Copy each line in the data below that contains the word "loop".

-- SOURCE DATA follows --

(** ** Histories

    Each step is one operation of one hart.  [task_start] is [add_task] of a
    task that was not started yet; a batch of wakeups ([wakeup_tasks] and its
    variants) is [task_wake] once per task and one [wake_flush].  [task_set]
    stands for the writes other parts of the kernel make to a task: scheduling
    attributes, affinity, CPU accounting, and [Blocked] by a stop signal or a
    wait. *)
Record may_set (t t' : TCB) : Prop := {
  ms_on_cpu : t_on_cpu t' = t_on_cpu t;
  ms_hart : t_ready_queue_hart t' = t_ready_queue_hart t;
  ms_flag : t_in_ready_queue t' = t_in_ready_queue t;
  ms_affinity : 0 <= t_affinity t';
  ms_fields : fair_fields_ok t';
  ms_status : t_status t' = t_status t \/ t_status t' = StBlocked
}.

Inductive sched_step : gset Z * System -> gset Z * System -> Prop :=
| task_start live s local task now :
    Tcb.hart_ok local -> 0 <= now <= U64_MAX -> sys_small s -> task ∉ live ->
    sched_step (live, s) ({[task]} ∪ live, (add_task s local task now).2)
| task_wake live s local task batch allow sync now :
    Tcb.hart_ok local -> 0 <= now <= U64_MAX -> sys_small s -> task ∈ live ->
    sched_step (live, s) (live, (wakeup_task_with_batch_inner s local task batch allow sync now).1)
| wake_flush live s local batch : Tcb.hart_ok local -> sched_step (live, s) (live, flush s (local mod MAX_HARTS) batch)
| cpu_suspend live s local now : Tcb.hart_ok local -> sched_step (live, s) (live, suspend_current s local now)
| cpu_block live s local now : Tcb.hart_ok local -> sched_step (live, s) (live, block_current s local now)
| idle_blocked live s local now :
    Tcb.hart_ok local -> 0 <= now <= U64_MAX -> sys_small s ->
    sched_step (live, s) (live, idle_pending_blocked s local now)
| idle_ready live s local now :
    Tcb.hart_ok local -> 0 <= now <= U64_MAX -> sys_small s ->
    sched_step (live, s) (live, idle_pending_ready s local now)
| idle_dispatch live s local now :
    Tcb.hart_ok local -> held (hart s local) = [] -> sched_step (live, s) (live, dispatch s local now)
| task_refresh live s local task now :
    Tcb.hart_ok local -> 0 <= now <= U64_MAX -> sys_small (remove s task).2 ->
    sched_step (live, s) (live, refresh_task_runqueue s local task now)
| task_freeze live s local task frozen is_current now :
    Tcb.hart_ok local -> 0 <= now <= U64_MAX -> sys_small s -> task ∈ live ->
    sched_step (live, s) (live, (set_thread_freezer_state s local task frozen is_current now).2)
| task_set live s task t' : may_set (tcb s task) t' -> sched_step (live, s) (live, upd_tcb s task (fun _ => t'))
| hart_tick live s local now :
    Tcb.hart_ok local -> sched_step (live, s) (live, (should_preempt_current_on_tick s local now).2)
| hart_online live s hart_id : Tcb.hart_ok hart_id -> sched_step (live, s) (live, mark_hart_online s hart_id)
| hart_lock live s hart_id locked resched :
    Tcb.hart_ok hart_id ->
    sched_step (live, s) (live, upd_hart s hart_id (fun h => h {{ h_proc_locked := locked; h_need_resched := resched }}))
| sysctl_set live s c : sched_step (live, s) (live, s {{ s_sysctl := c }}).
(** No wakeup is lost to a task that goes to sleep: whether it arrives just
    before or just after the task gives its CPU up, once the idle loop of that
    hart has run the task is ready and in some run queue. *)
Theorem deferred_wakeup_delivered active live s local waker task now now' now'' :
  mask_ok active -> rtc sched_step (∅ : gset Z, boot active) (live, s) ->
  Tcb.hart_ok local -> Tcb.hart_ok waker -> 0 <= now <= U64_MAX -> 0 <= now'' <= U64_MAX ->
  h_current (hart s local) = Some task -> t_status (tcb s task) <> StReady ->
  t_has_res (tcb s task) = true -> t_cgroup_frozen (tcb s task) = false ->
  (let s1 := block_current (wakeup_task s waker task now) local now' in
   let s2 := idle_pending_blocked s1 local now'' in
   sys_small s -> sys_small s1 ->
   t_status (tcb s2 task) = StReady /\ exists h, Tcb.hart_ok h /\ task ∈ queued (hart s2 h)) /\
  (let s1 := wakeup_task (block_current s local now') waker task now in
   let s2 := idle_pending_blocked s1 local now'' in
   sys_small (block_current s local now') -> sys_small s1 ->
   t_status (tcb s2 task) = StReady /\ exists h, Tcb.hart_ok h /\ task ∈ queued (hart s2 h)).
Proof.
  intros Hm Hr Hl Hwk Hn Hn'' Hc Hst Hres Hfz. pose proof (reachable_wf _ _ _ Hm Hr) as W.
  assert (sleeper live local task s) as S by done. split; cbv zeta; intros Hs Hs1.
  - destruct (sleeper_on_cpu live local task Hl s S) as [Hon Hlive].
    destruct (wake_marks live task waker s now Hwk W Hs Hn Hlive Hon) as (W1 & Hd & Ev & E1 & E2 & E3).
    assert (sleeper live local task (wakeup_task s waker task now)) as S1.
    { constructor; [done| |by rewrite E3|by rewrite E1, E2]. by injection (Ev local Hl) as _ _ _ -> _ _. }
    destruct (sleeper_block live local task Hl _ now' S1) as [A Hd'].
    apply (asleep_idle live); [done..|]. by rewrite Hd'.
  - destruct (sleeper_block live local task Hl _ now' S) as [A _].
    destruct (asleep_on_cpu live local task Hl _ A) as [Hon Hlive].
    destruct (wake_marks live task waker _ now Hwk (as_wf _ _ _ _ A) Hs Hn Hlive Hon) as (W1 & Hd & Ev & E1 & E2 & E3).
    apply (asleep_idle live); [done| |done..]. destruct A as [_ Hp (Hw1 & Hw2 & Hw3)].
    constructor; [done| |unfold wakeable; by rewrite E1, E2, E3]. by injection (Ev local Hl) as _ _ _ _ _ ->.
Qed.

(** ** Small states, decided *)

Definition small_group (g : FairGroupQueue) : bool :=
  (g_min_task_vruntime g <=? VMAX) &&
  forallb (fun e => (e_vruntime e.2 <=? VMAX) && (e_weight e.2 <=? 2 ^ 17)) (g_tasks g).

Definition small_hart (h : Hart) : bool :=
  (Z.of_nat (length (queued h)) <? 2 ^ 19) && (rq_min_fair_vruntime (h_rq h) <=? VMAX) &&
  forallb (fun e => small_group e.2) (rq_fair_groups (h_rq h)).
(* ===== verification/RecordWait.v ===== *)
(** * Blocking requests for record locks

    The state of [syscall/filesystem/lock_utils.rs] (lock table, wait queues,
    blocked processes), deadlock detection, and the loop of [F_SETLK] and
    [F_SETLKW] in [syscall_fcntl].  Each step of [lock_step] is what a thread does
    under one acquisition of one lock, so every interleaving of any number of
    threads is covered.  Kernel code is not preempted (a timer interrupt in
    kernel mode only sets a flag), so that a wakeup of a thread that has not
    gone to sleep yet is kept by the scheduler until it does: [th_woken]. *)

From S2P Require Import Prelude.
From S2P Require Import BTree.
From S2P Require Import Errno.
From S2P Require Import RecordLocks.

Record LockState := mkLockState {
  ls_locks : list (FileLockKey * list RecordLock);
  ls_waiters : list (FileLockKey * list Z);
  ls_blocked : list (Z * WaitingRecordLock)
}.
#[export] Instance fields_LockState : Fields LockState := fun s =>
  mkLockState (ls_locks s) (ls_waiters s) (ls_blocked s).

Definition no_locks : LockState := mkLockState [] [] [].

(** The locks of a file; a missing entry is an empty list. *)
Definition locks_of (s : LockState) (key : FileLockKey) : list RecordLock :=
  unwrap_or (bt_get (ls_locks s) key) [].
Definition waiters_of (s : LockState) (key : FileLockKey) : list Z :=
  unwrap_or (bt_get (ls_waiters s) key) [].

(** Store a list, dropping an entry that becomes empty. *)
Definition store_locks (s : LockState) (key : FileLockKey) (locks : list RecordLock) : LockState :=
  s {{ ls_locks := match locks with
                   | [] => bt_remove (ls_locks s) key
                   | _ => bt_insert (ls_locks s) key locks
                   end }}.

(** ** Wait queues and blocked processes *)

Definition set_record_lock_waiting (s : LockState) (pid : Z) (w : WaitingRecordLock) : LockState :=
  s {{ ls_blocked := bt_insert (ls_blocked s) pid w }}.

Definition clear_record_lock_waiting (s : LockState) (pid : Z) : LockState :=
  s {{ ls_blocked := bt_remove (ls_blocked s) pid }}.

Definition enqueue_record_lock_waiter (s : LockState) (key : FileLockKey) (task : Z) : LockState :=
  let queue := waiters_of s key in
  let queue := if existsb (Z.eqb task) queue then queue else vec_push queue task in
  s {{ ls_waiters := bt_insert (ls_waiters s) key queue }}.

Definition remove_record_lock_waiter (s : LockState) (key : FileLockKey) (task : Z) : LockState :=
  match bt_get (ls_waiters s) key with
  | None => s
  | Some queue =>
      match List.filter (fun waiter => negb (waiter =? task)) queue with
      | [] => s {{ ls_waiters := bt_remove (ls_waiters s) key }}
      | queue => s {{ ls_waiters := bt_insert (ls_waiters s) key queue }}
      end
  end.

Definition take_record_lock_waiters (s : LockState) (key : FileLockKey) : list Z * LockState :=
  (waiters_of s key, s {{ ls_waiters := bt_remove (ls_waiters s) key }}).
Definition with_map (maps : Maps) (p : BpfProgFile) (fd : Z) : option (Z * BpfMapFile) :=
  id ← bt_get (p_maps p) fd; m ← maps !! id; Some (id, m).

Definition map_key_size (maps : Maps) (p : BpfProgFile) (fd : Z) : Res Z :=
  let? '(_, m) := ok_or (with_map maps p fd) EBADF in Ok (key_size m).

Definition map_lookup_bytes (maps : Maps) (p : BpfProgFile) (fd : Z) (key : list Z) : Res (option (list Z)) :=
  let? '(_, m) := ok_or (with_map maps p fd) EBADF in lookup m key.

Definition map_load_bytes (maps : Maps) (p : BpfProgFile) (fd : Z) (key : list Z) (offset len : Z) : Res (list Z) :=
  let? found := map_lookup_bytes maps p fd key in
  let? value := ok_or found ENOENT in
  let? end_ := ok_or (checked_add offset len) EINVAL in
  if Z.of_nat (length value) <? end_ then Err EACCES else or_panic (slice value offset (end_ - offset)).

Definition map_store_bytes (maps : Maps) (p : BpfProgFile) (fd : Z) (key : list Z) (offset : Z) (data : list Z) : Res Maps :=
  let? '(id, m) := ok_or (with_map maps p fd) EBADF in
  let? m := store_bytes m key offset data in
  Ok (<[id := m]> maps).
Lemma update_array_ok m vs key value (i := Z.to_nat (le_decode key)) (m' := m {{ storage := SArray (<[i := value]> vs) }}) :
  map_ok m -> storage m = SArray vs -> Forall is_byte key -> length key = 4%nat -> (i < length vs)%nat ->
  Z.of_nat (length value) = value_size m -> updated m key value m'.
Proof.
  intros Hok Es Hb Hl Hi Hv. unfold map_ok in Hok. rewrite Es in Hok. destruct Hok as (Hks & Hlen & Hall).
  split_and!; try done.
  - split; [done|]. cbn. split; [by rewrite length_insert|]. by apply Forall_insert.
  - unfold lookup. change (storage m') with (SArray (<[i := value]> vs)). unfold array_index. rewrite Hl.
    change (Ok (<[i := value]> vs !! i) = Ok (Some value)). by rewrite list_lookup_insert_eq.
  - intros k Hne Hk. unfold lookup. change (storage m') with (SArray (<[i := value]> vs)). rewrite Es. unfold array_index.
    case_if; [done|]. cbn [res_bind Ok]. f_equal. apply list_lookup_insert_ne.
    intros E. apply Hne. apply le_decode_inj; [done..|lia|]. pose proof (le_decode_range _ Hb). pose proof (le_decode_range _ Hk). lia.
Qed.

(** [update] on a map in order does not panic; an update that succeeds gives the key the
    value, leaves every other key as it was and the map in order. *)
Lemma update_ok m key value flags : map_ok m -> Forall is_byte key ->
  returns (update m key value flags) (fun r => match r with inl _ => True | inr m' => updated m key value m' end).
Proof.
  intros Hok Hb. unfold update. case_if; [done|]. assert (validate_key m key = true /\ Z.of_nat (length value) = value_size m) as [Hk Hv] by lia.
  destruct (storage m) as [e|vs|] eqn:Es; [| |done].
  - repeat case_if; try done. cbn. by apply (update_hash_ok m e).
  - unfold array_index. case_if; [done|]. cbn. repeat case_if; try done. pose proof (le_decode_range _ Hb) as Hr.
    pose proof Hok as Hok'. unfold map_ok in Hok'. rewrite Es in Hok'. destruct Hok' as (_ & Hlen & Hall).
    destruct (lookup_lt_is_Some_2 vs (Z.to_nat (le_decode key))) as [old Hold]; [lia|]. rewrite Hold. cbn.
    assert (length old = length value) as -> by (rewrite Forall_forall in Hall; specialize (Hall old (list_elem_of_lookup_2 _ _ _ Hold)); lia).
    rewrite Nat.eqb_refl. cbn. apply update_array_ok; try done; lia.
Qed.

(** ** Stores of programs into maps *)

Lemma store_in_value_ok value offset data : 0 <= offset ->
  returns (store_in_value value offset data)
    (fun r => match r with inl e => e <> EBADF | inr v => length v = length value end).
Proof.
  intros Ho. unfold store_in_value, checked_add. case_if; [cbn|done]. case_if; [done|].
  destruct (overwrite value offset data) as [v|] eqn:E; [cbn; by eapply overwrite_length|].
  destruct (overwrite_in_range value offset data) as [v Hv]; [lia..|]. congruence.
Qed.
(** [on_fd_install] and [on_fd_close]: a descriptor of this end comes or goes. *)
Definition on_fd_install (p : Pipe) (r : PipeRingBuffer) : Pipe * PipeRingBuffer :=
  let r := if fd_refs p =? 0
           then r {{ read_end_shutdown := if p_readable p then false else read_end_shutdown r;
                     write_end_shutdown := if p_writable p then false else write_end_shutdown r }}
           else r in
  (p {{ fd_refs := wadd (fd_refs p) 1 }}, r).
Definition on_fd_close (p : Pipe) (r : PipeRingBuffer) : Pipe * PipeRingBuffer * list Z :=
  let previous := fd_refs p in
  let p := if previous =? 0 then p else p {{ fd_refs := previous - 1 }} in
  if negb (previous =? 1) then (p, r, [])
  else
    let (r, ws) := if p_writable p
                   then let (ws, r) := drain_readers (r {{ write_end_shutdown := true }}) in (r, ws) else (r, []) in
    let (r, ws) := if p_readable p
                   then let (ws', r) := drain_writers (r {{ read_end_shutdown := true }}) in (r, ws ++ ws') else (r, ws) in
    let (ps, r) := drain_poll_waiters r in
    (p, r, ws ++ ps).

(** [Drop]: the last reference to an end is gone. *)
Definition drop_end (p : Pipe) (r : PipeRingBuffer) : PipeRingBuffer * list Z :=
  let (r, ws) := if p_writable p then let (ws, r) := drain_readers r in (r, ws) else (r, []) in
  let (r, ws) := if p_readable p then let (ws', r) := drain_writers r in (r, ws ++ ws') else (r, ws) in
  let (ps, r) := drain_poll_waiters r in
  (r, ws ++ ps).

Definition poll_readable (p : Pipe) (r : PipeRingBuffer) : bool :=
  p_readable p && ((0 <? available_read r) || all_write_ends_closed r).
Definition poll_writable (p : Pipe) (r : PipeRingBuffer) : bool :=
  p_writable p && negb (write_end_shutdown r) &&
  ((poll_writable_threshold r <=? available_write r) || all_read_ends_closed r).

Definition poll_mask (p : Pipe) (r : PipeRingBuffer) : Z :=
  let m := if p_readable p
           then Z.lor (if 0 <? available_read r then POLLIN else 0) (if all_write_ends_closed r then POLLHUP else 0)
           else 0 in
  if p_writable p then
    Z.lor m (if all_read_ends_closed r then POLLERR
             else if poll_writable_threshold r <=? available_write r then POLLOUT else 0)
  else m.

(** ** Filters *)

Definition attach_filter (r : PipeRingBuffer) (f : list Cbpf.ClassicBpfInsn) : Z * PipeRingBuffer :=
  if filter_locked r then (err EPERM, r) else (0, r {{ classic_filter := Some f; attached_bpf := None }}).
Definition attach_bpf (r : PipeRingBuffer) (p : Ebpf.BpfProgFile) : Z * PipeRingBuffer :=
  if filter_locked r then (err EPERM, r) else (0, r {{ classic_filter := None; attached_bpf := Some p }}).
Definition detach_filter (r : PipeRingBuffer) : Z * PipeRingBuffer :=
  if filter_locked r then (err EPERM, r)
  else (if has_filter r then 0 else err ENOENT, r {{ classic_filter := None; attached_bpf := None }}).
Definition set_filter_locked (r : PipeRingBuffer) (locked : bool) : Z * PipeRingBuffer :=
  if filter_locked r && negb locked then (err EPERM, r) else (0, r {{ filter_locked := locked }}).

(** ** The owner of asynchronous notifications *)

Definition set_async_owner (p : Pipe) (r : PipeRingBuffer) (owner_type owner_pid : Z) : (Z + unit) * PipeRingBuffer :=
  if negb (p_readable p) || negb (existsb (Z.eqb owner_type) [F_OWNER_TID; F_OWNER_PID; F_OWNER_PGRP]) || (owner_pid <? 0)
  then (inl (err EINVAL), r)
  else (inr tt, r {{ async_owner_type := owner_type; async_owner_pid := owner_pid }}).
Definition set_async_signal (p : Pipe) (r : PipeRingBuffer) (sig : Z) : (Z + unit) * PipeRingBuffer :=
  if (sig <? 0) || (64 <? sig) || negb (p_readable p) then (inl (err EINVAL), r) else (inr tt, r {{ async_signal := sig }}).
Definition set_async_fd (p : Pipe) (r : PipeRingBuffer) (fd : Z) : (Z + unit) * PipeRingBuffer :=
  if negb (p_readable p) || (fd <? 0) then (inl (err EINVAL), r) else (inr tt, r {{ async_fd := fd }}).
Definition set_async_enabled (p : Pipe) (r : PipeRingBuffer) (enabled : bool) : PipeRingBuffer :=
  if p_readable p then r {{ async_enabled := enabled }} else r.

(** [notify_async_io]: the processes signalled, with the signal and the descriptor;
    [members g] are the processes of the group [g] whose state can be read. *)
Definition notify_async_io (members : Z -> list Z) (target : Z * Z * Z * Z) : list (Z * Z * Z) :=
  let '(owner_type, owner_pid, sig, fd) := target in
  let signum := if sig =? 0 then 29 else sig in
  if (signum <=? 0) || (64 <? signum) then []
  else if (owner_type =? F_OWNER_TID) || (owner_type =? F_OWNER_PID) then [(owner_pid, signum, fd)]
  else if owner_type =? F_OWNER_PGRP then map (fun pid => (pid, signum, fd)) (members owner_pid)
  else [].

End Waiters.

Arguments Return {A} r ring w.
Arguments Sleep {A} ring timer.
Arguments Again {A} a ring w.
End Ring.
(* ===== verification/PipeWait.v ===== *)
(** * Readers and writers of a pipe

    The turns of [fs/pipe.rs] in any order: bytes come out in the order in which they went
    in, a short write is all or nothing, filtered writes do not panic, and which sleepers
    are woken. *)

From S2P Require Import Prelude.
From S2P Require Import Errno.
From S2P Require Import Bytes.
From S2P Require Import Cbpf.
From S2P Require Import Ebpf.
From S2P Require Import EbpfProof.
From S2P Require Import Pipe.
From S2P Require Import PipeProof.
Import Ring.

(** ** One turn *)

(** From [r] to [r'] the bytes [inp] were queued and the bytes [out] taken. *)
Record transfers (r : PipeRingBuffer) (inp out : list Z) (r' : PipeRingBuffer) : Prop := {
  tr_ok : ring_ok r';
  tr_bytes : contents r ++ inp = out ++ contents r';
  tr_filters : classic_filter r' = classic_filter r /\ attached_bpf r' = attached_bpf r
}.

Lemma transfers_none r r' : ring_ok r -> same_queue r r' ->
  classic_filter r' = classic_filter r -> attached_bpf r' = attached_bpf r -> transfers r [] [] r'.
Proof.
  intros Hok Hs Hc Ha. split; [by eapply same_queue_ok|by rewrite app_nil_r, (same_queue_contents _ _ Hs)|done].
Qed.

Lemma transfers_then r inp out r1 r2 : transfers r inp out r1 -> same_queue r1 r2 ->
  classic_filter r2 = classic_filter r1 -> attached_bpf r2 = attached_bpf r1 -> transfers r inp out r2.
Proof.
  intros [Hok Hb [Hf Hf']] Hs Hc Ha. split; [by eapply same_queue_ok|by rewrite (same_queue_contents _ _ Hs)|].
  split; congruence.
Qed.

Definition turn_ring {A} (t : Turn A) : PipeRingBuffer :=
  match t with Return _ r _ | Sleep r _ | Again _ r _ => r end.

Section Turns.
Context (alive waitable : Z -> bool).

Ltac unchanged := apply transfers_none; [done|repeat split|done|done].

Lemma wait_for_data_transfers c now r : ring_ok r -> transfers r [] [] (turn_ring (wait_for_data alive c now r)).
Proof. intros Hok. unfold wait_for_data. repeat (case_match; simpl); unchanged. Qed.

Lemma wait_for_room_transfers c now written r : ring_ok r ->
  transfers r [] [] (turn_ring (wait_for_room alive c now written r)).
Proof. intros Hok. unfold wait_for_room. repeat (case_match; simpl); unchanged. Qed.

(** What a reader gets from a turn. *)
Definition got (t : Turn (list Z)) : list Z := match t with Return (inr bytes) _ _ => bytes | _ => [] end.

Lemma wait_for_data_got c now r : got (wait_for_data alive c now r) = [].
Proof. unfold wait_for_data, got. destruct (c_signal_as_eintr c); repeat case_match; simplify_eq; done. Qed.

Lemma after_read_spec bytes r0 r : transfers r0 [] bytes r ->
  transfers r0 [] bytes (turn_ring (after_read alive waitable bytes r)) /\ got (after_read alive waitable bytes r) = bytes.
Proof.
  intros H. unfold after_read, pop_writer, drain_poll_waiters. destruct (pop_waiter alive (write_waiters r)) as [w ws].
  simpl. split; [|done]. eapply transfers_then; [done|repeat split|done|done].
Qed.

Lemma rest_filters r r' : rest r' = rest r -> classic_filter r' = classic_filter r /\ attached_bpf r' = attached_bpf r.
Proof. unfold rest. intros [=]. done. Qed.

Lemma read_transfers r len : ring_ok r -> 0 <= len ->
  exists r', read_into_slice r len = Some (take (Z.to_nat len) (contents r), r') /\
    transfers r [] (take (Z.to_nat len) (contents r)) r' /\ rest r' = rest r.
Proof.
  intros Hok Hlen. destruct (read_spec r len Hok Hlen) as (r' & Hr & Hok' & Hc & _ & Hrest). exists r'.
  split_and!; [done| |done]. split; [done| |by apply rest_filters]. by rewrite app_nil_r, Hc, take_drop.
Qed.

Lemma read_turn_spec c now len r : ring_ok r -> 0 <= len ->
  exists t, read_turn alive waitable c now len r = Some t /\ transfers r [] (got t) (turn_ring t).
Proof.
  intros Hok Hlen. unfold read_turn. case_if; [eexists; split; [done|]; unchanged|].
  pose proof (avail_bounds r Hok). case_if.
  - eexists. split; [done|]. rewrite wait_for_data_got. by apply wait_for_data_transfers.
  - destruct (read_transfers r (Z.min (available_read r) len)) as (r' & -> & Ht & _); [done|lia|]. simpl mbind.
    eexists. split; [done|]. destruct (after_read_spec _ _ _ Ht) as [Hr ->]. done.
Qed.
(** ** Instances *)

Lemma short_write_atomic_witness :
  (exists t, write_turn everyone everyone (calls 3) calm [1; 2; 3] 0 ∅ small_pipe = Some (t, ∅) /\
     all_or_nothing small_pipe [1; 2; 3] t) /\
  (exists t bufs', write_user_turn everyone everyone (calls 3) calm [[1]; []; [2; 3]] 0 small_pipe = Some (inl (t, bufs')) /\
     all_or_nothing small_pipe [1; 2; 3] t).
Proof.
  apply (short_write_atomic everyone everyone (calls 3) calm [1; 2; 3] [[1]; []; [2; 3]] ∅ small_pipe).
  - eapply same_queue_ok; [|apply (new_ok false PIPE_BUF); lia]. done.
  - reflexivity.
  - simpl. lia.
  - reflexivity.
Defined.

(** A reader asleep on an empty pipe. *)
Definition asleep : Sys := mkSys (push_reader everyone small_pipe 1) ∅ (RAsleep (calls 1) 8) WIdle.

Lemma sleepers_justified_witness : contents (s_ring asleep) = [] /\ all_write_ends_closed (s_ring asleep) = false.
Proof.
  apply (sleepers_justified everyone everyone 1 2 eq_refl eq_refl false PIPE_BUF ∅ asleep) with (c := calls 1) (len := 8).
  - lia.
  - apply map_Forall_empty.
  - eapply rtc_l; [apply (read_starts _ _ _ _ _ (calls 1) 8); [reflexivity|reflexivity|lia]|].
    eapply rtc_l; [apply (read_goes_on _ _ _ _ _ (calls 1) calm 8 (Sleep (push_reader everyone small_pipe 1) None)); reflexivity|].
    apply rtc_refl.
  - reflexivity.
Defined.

-- SOURCE DATA concluded --

TASK RESULT:
    before or just after the task gives its CPU up, once the idle loop of that
    blocked processes), deadlock detection, and the loop of [F_SETLK] and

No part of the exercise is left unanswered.